Após as férias do verão, os trabalhos retomam no dia 11 de setembro

 O debate sobre o Estado da Nação foi reagendado para 17 de julho devido a compromissos externos do primeiro-ministro, e o parlamento marcou para o próximo dia 20 a eleição de membros para o Conselho de Estado.

Estas foram duas das principais decisões tomadas esta quarta-feira em reunião da conferência de líderes, que também agendou para 26 de junho o próximo debate quinzenal com a presença do primeiro-ministro, Luís Montenegro.

De acordo com o porta-voz da conferência de líderes parlamentares, o deputado social-democrata Jorge Paulo Oliveira, o Estado da Nação, no dia 17 de julho, será o último “grande debate político” antes da interrupção dos trabalhos parlamentares para férias de verão.

“Foi mudado de dia 12 para 17 de julho devido a compromissos relacionados com a agenda externa do primeiro-ministro”, justificou Jorge Paulo Oliveira.

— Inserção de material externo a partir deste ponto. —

(* ===== verification/Temporary.v ===== *)
(** * Temporary files and directories, and writing atomically

    [buildboxcommon_temporaryfile.cpp], [buildboxcommon_temporarydirectory.cpp]
    and [FileUtils::writeFileAtomically] ([buildboxcommon_fileutils.cpp]).  An
    object is what its constructor gives; the destructor runs on every way out of
    the scope that owns it. *)

From S2P Require Import Prelude StdMap Arrays Digest TimeUtils Grpc Merklize Paths Undefined Posix.
Open Scope Z_scope.

Section temporary.
Context {W : Type}.

Record TempCalls := MkTempCalls {
  (** [getenv("TMPDIR")]. *)
  env_tmpdir : W -> option str;
  (** The name made from a template and, for a file, its descriptor. *)
  sys_mkstemp : str -> W -> outcome_of (str * Z) * W;
  sys_mkdtemp : str -> W -> outcome_of str * W;
  temp_fchmod : Z -> Z -> W -> option Z * W;
  temp_close : Z -> W -> option Z * W;
  temp_unlink : str -> W -> option Z * W;
  temp_rename : str -> str -> W -> option Z * W;
  (** A whole file written by an [std::ofstream]: the [errno] when it is not good. *)
  temp_store : str -> str -> W -> option Z * W;
  (** [dirname(3)], which may fail. *)
  temp_dirname : str -> outcome_of str;
}.
Context (sys : TempCalls).

Definition DEFAULT_TMP_DIR : str := L "/tmp".
Definition DEFAULT_TMP_PREFIX : str := L "buildbox".

(** [TMPDIR], or the default when it is unset or empty. *)
Definition tempDirectory (w : W) : str :=
  match env_tmpdir sys w with
  | None | Some [] => DEFAULT_TMP_DIR
  | Some tmpdir => tmpdir
  end.

(** ** [TemporaryFile] *)

Record TemporaryFile := MkTemporaryFile { tf_name : str; tf_fd : Z }.

Definition template (directory prefix : str) : str :=
  c_str directory ++ L "/" ++ c_str prefix ++ L "XXXXXX".

Definition TemporaryFile_create (directory prefix : str) (mode : Z) : M W TemporaryFile :=
  let* made := call (sys_mkstemp sys (template directory prefix)) in
  match made with
  | inl errno => mthrow (SystemError errno)
  | inr (name, fd) =>
      let* _ := if mode =? 384 then mret None else call (temp_fchmod sys fd mode) in
      mret (MkTemporaryFile (normalizePath name) fd)
  end.

(** The constructor with a prefix only. *)
Definition TemporaryFile_new (prefix : str) : M W TemporaryFile :=
  let* directory := query tempDirectory in TemporaryFile_create directory prefix 384.

Definition TemporaryFile_close (self : TemporaryFile) : M W TemporaryFile :=
  let* _ := call (temp_close sys (tf_fd self)) in
  mret (MkTemporaryFile (tf_name self) (-1)).

Definition TemporaryFile_delete (self : TemporaryFile) : M W unit :=
  let* _ := if negb (tf_fd self =? -1) then call (temp_close sys (tf_fd self)) else mret None in
  let* _ := call (temp_unlink sys (c_str (tf_name self))) in
  mret tt.

(** ** [TemporaryDirectory] *)

(** [None] is a null pointer. *)
Definition constructTmpDirPath (path : option str) : M W str :=
  match path with
  | None => mthrow RuntimeError
  | Some path =>
      if bool_decide (c_str path = []) then query tempDirectory else mret (c_str path)
  end.

Definition TemporaryDirectory_create (path prefix : str) : M W str :=
  let name := normalizePath (template path prefix) in
  let* made := call (sys_mkdtemp sys name) in
  or_throw made.

(** The name of the directory; it is removed on destruction by default. *)
Definition TemporaryDirectory_new (path : option str) (prefix : str) : M W (str * bool) :=
  let* path := constructTmpDirPath path in
  let* d_name := TemporaryDirectory_create path prefix in
  mret (d_name, true).

Definition TemporaryDirectory_setAutoRemove (auto_remove : bool) (self : str * bool)
  : str * bool := (fst self, auto_remove).

(** A destructor may not throw: what [deleteDirectory] throws here is where the
    program is terminated. *)
Definition TemporaryDirectory_delete (deleteDirectory : str -> M W unit)
    (self : str * bool) : M W unit :=
  let (d_name, d_auto_remove) := self in
  if (d_auto_remove : bool) then deleteDirectory d_name else mret tt.

(** ** [ScopeGuard] ([buildboxcommon_scopeguard.cpp]) *)

(** A scope with a guard: the callback is called however the scope is left, and what
    it throws is caught. *)
Definition with_ScopeGuard {A} (callback : M W unit) (body : M W A) : M W A :=
  fun w => let '(r, w) := body w in (r, snd (callback w)).

(** ** [writeFileAtomically] *)

(** A scope that owns an object: its destructor runs however the scope is left. *)
Definition owning {A} (destructor : M W unit) (body : M W A) : M W A :=
  fun w =>
    let '(r, w) := body w in
    match destructor w with
    | (Ok _, w) => (r, w)
    | (Throw e, w) => (Throw e, w)
    end.

Definition intermediate (path intermediate_directory : str) : M W str :=
  if negb (bool_decide (intermediate_directory = [])) then mret intermediate_directory
  else or_throw (temp_dirname sys (c_str path)).

Definition writeFileAtomically (path data : str) (mode : Z)
    (intermediate_directory prefix : str) : M W unit :=
  let* temporary_directory := intermediate path intermediate_directory in
  let* temp_file := TemporaryFile_create temporary_directory prefix mode in
  owning (TemporaryFile_delete temp_file)
    (let temp_filename := c_str (tf_name temp_file) in
     let* stored := call (temp_store sys temp_filename data) in
     match stored with
     | Some errno => mthrow (SystemError errno)
     | None =>
         let* renamed := call (temp_rename sys temp_filename (c_str path)) in
         match renamed with
         | Some errno => mthrow (SystemError errno)
         | None => mret tt
         end
     end).
End temporary.
Arguments TempCalls : clear implicits.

No dia 18 de julho, terá lugar o último plenário para votações regimentais, funcionando as comissões parlamentares entre 22 e 26 de julho para redação final de diplomas, eventual escrutínio urgente de iniciativas europeias ou de outras questões ao abrigo do Estatuto dos Deputados.

Após as férias do verão, os trabalhos retomam no dia 11 de setembro, com a realização de uma comissão permanente. A primeira reunião plenária terá lugar no dia 18 de setembro.

Na reunião de hoje da conferência de lideres, foi também marcada para 20 de junho a eleição de representantes do parlamento em diversos órgãos externos, onde se inclui o Conselho de Estado.

A eleição dos cinco membros a designar pela Assembleia da República para o Conselho de Estado chegou a estar prevista para 07 de maio, mas foi adiada.

Na anterior legislatura, foram eleitos os cinco representantes propostos por PS e PSD numa lista conjunta (Manuel Alegre, Carlos César, Sampaio da Nóvoa, Francisco Pinto Balsemão e Miguel Cadilhe) e o Chega apresentou uma lista alternativa, que não conseguiu ter nenhum eleito. Caso isso se repita nesta legislatura, o Chega deverá conseguir eleger um dos cinco nomes para o Conselho de Estado, porque a sua bancada possui agora mais de um quinto dos deputados.

Nos termos da Constituição, o Conselho de Estado, inclui “cinco cidadãos eleitos pela Assembleia da República, de harmonia com o princípio da representação proporcional, pelo período correspondente à duração da legislatura”.